Cottage, Sansum Pull Plug on Merger Application
Sansum CEO Kurt Ransohoff (left) and Cottage CEO Ron Werft

After pursing for nearly four years a merger that would have fused the inpatient care power of Cottage Health and the outpatient prowess of Sansum Clinic, executives of both health-care enterprises announced last week they were pulling the plug. Ron Werft, CEO of Cottage, and Kurt Ransohoff, CEO of Sansum, expressed frustration with the Federal Trade Commission (FTC), the agency charged with screening potential mergers for their monopolistic impacts.

“Over the years, we found we were waiting to hear, waiting to hear, waiting to hear,” said Ransohoff. “We just finally came to the conclusion that … we would not be able to clarify things and that going down the path we’ve been going down wasn’t going to have a good ending.” Werft experienced similar challenges trying to understand what the FTC actually wanted. “They don’t give you a recipe; they give you a list of concerns, and then you have to figure out how to respond,” he said. “But it just goes on and on and on. They have no deadlines.” This is the second time in almost nine years that Cottage and Sansum ​— ​the two 900-pound health-care gorillas on the South Coast ​— ​have submitted applications for a merger. Both times, they have had to withdraw them.

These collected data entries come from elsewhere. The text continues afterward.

(** [base64.StdEncoding.DecodeString]: padded groups of four characters. *)
Fixpoint b64_decode_chars (s : list ascii) : option (list ascii) :=
  match s with
  | [] => Some []
  | a :: b :: c :: d :: rest =>
      match b64_value a, b64_value b with
      | Some va, Some vb =>
          let byte1 := ascii_of_nat (va * 4 + vb / 16) in
          if bool_decide (c = eq_char) then
            if bool_decide (d = eq_char) && bool_decide (rest = []) then Some [byte1] else None
          else
            match b64_value c with
            | None => None
            | Some vc =>
                let byte2 := ascii_of_nat ((vb mod 16) * 16 + vc / 4) in
                if bool_decide (d = eq_char) then
                  if bool_decide (rest = []) then Some [byte1; byte2] else None
                else
                  match b64_value d with
                  | None => None
                  | Some vd =>
                      let byte3 := ascii_of_nat ((vc mod 4) * 64 + vd) in
                      match b64_decode_chars rest with
                      | Some out => Some (byte1 :: byte2 :: byte3 :: out)
                      | None => None
                      end
                  end
            end
      | _, _ => None
      end
  | _ => None
  end.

Throughout the recent attempt, Cottage and Sansum made a strategic decision not to speak in public about the merger except when necessary. Few details of the application ​— ​which involve reams of proprietary trade information ​— ​were shared with the public. About 18 months ago, however, Werft and Ransohoff explained that the FTC had expressed concerns that, because both entities own and operate outpatient surgical centers, the merger might result in a loss of competition. That could be a deal killer. Cottage, in response, found an independent buyer for its surgical centers. That sale, however, was conditional on the merger being approved. Werft explained, “They [the FTC] still are unconvinced that that transaction would result in sufficient competition ….”.